There are a lot of other hidden assumptions. Another example: one of the big benefits of frequent releases is that you can get frequent feedback from the customer to guide your development. That’s a great thing to have, but the hidden assumption here is that it’s possible to get that feedback in the first place! If you’re developing a tool for internal use at your employer, which I’ll admit comprises a big amount of code written today, that’s easy (assuming upper management is on-board). But when you’re producing hardware (and the associated software) for ISPs? Good luck. We would have been thrilled if our customers upgraded their software once a year rather than us having to support old, buggy software all the time. Getting customers to upgrade frequently and give feedback on the features just wasn’t in the cards. The point that it’s very difficult to properly design a whole feature up-front is well taken, but in a number of markets there’s really no other way.
On the flip side, one of the things that the software group at that company had to produce was tools that the hardware designers could use to validate the operation of their design. This was always a big problem because new hardware required new software tools, and the tools were usually being written in parallel with the design being validated. When the software team switched to an Agile-style delivery mechanism for these tools during a design project it eliminated a whole host of problems.
The moral is that you can’t just choose your development methodology in a vacuum. It impacts basically everything related to your software, so you have to understand what constraints your development is under first.
Good programmers can be good in almost any environment.

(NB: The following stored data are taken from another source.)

Lemma range_from_ascii (s : string) :
  forall n o,
    (String.length s <= n)%nat -> ascii_only s = true ->
    List.length (range_from n o s) = String.length s.
Proof.
  induction s as [|a t IH]; intros n o Hn Hs.
  - destruct n; reflexivity.
  - destruct n as [|n]; cbn [String.length] in Hn; [lia|].
    cbn [ascii_only] in Hs. apply andb_prop in Hs. destruct Hs as [Ha Ht].
    cbn [range_from decode_rune]. rewrite Ha.
    cbn [slice_from List.length String.length].
    rewrite IH by (assumption || lia). reflexivity.
Qed.

(** In a string of single-byte characters, characters and bytes are
    counted alike. *)
Lemma runes_ascii_length (s : string) :
  ascii_only s = true -> Z.of_nat (List.length (runes s)) = len s.
Proof.
  intros Hs. unfold runes, range, len. rewrite length_map.
  rewrite range_from_ascii by (assumption || lia). reflexivity.
Qed.

Lemma hd_error_skipn {A : Type} (n : nat) :
  forall l : list A, hd_error (skipn n l) = nth_error l n.
Proof.
  induction n as [|n IH]; intros [|x l]; simpl; auto.
Qed.

(** ** The vessel's view of its input *)

Section VesselFacts.

Context {P : Type}.
Implicit Types v : StringVessel P.

Lemma at_offset_same v : at_offset v (Offset (position v)) = v.
Proof. destruct v as [st s [nm l c o] sp]. reflexivity. Qed.

Lemma Pop_at_offset v (i : Z) :
  Pop v i = at_offset v (int_add (Offset (position v)) i).
Proof. reflexivity. Qed.

Lemma Next_loop_nth v :
  forall (rs : list (Z * Z)) (i : Z),
    0 <= i -> i + Z.of_nat (List.length rs) <= max_int ->
    Next_loop v rs i =
    match (if Offset (position v) <? i then None
           else nth_error rs (Z.to_nat (Offset (position v) - i))) with
    | Some (_, c) => (c, true)
    | None => (0, false)
    end.
Proof.
  induction rs as [|[o c] rs IH]; intros i Hi Hb; simpl.
  - destruct (Offset (position v) <? i); [reflexivity|].
    destruct (Z.to_nat _); reflexivity.
  - cbn [List.length] in Hb.
    destruct (Z.eqb_spec i (Offset (position v))) as [->|Hne].
    + rewrite Z.ltb_irrefl, Z.sub_diag. reflexivity.
    + rewrite int_add_small
        by (unfold is_int; pose proof min_int_neg; lia).
      rewrite IH by lia.
      destruct (Z.ltb_spec (Offset (position v)) i);
        destruct (Z.ltb_spec (Offset (position v)) (i + 1));
        try lia; try reflexivity.
      replace (Z.to_nat (Offset (position v) - i))
        with (S (Z.to_nat (Offset (position v) - (i + 1)))) by lia.
      reflexivity.
Qed.

Lemma next_element_nth v :
  next_element v =
  if Offset (position v) <? 0 then None
  else option_map snd
         (nth_error (range (input v)) (Z.to_nat (Offset (position v)))).
Proof.
  unfold next_element, remaining.
  destruct (Offset (position v) <? 0); [reflexivity|].
  rewrite hd_error_skipn. unfold runes. apply nth_error_map.
Qed.

Lemma next_element_bound v (c : Z) :
  next_element v = Some c ->
  0 <= Offset (position v) < len (input v).
Proof.
  unfold next_element, remaining. intros H.
  destruct (Z.ltb_spec (Offset (position v)) 0) as [Hneg|Hpos];
    [discriminate|].
  rewrite hd_error_skipn in H.
  assert (Hn : nth_error (runes (input v)) (Z.to_nat (Offset (position v)))
               <> None) by congruence.
  apply nth_error_Some in Hn.
  pose proof (runes_length (input v)). lia.
Qed.
(** X10. The key tool on a ticket that does not exist: when the direct
    lookup is answered with 404 and the fallback search with an empty list
    of issues, the tool returns ["No tickets found."]; it has sent the
    lookup, logged the failure with the status and the text of the answer,
    and sent one search for [key = "<cleaned key>"]. *)
Theorem key_tool_not_found (self : Config) (input : pystr) sv tr r1 r2 m :
  let key := upper unicode_upper (strip input) in
  let lookup := lookup_request self key in
  let search := search_request self (lit "key = " ++ dquote ++ key ++ dquote) in
  sv (requests_of tr) lookup = Ok r1 ->
  status_code r1 = 404%Z ->
  sv (requests_of tr ++ [lookup]) search = Ok r2 ->
  status_code r2 = 200%Z ->
  body r2 = Parsed (JObj m) ->
  entry_or m (lit "issues") (JArr []) = JArr [] ->
  tool_func self _search_by_key input sv tr
  = (Ok (lit "No tickets found."),
     tr ++ [Sent lookup;
            Warning (lit "Direct ticket lookup failed: Jira API request failed: 404 - "
                       ++ text r1);
            Sent search]).
Proof.
  intros key lookup search H1 H404 H2 H200 Hb Hi.
  unfold tool_func. cbn [bind M_monad]. rewrite search_by_key_run, strip_idempotent.
  fold key. unfold direct_lookup. cbn [bind M_monad]. rewrite make_request_run.
  fold (lookup_request self key). fold lookup. rewrite H1, H404.
  cbn [Z.eqb Pos.eqb negb]. unfold _search_by_jql. cbn [bind M_monad].
  rewrite make_request_run. fold (search_request self (lit "key = " ++ dquote ++ key ++ dquote)).
  fold search. rewrite requests_of_warning, requests_of_sent, H2, H200.
  cbn [Z.eqb Pos.eqb negb]. unfold response_json. rewrite Hb. unfold lift at 1.
  rewrite py_get_dict, Hi. unfold _process_search_results.
  cbn [bind M_monad lift py_iter mapM ret]. cbn [exn_str].
  rewrite <- !app_assoc. reflexivity.
Qed.

(** X11. The key search on a ticket that exists: when the direct lookup
    is answered with a record and its normalization succeeds, the result is
    that one ticket; the lookup and the requested enrichments are all the
    requests made, and no search call is among them. *)
Theorem key_search_direct_hit (self : Config) (s : pystr) sv tr r v t tr2 :
  let key := upper unicode_upper (strip s) in
  sv (requests_of tr) (lookup_request self key) = Ok r ->
  status_code r = 200%Z ->
  body r = Parsed v ->
  _process_ticket self v sv (tr ++ [Sent (lookup_request self key)]) = (Ok t, tr2) ->
  _search_by_key self s sv tr = (Ok [t], tr2)
  /\ sent tr2 = sent tr + 1 + enrichment_calls self
  /\ searches tr2 = searches tr.
Proof.
  intros key Hsv H200 Hb Hp.
  assert (Run : _search_by_key self s sv tr = (Ok [t], tr2)).
  { rewrite search_by_key_run. fold key. unfold direct_lookup. cbn [bind M_monad].
    rewrite make_request_run. fold (lookup_request self key).
    rewrite Hsv, H200. cbn [Z.eqb Pos.eqb negb]. unfold response_json. rewrite Hb.
    rewrite Hp. reflexivity. }
  split; [exact Run|]. split.
  - destruct (process_ticket_sent self v sv (tr ++ [Sent (lookup_request self key)]))
      as [_ One].
    rewrite (One _ _ Hp), sent_app, sent_one. lia.
  - destruct (quiet_process_ticket self v sv (tr ++ [Sent (lookup_request self key)]))
      as [evs [E S]].
    rewrite Hp in E. cbn [snd] in E. subst tr2.
    rewrite !searches_app, S. cbn. now rewrite !app_nil_r.
Qed.

(** *** Attachments in the order of the service *)

Lemma attachment_of_dict item :
  (exists a, attachment_of item = Ok a) <-> is_dict item = true.
Proof.
  unfold attachment_of. cbn [bind ret result_monad].
  destruct item as [| | | | | |m]; try (split; [intros [c H]|]; discriminate).
  rewrite !py_get_dict. split; eauto.
Qed.

Lemma attachment_of_listed item a : attachment_of item = Ok a -> listed item a.
Proof.
  unfold attachment_of, listed. cbn [bind ret result_monad].
  destruct item as [| | | | | |m]; try discriminate.
  rewrite !py_get_dict. intros H. injection H as <-. exists m. cbn. repeat split.
Qed.

Lemma get_attachments_run (self : Config) k sv tr :
  include_attachments self = true ->
  fst (_get_attachments self k sv tr)
  = (response <- fst (_make_request self
                        (jira_instance self ++ lit "/rest/api/2/issue/" ++ py_str k)
                        None sv tr) ;;
     fields <- py_get response (lit "fields") (JObj []) ;;
     found <- py_get fields (lit "attachment") (JArr []) ;;
     items <- py_iter found ;;
     mapM attachment_of items).
Proof.
  intros IA. unfold _get_attachments. rewrite IA. cbn [negb bind M_monad result_monad].
  destruct (_make_request self _ None sv tr) as [[response|e] tr1]; reflexivity.
Qed.

(** X13. Attachments are read from a second fetch of the ticket itself:
    the request [_get_attachments] sends for a key is the request of the
    direct lookup of that key. When the answer lists attachments under
    [fields.attachment], one attachment per item is returned, in the order
    of the service, with the item's [filename], [size] and [created] and
    the item's [content] as its URL ([None] for what is missing), exactly
    when every item is an object. *)
Theorem attachments_in_service_order (self : Config) (k : pystr) sv tr v fields l :
  include_attachments self = true ->
  fst (_make_request self (jira_instance self ++ lit "/rest/api/2/issue/" ++ k)
         None sv tr) = Ok v ->
  py_get v (lit "fields") (JObj []) = Ok fields ->
  py_get fields (lit "attachment") (JArr []) = Ok (JArr l) ->
  snd (_get_attachments self (JStr k) sv tr) = tr ++ [Sent (lookup_request self k)]
  /\ ((exists ats, fst (_get_attachments self (JStr k) sv tr) = Ok ats)
      <-> forallb is_dict l = true)
  /\ (forall ats, fst (_get_attachments self (JStr k) sv tr) = Ok ats ->
                  length ats = length l /\ Forall2 listed l ats).
Proof.
  intros IA R F G. split.
  - unfold _get_attachments. rewrite IA. cbn [negb bind M_monad py_str].
    pose proof (make_request_snd self
                  (jira_instance self ++ lit "/rest/api/2/issue/" ++ k) None sv tr) as E.
    destruct (_make_request self _ None sv tr) as [[response|e] tr1];
      cbn [snd] in E; subst tr1; reflexivity.
  - rewrite (get_attachments_run self (JStr k) sv tr IA). cbn [py_str]. rewrite R.
    cbn [bind result_monad]. rewrite F. cbn [bind result_monad]. rewrite G.
    cbn [py_iter]. split.
    + rewrite mapM_result_ok, forallb_forall. split.
      * intros H x I. now apply attachment_of_dict, H.
      * intros H x I. now apply attachment_of_dict, H.
    + intros ats H. apply mapM_result_Forall2 in H. split.
      * symmetry. exact (Forall2_length H).
      * eapply Forall2_impl; [|exact H]. intros a b. apply attachment_of_listed.
Qed.

(** *** The text when comments are not requested *)

(** X14. With comments not requested the formatter never prints a comment,
    whatever the tickets carry, and never raises: the text of each ticket
    is its six header lines followed by its attachment block, if any, and
    the tickets are separated by an empty line. *)
Theorem format_without_comments (self : Config) (results : list Ticket) :
  include_comments self = false ->
  results <> [] ->
  _format_search_results self results
  = Ok (join (nl ++ nl)
          (map (fun t => join nl (header_lines t ++ attachment_lines self t)) results)).
Proof.
  intros IC NE.
  assert (One : forall t, format_ticket self t
                          = Ok (join nl (header_lines t ++ attachment_lines self t))).
  { intros t. unfold format_ticket, attachment_lines. rewrite IC.
    cbn [andb bind ret result_monad]. fold (header_lines t).
    destruct (include_attachments self && present (t_attachments t));
      now rewrite ?app_nil_r. }
  assert (All : mapM (format_ticket self) results
                = Ok (map (fun t => join nl (header_lines t ++ attachment_lines self t))
                        results)).
  { clear NE. induction results as [|t ts IH]; [reflexivity|].
    cbn [mapM map bind ret result_monad]. now rewrite One, IH. }
  destruct results as [|t ts]; [congruence|].
  unfold _format_search_results. cbn [bind ret result_monad]. now rewrite All.
Qed.

End Component.

(** ** Concrete runs *)

Lemma ascii_only_stable : upper_stable ascii_only.
Proof.
  intros c H. unfold upper, ascii_only. cbn [flat_map]. unfold upper_char.
  destruct (N.ltb_spec c 128); [lia|reflexivity].
Qed.

Lemma ascii_only_keeps_nonspace : upper_keeps_nonspace ascii_only.
Proof.
  intros c _ H. unfold ascii_only. split; [discriminate|]. now repeat constructor.
Qed.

Bad programmers will always be bad.
Mediocre programmers have a wider range, and are the ones who can really benefit from some environments over others.
Therefore, the goal of a methodology is to allow the mediocre programmers to be as good as they can be, without handicapping your good programmers too severely.
Because your good programmers can leave, leaving you with mediocre programmers who will be traumatized by any shift in the environment.
Waterfall does handicap good programmers if you’re too anal about setting the previous phase in stone once you’ve moved on. This is, as has been mentioned, especially true with requirements, which are subject to change in almost all kinds of software development. Missile guidance computers can have requirements set in stone, automated defibrillator machines can have requirements so set in stone it would literally be against Federal law to modify them past a certain point, but your company’s product almost certainly has fluid requirements. You might not know it, but the people using it certainly do, and your competition certainly does.
So we have to have some idea of how to work on software while acknowledging that fact. To take an extreme example, it can be as simple as One-Person Agile or Gymnast, both names I made up for when there’s one programmer going through the whole process of making a program, often for one other person. It’s Agile in that the programmer gets an idea of what the other person wants, goes off to code something, and then uses that to give the other person a basis for making suggestions. Iterate that, and you end up with something the other person’s happy with, by an evolutionary process. Real Agile is more complicated, because managing multiple people is inherently complicated, but it’s spiritually similar and, as Rysto says, makes similar assumptions about how cheap development is and how available feedback is.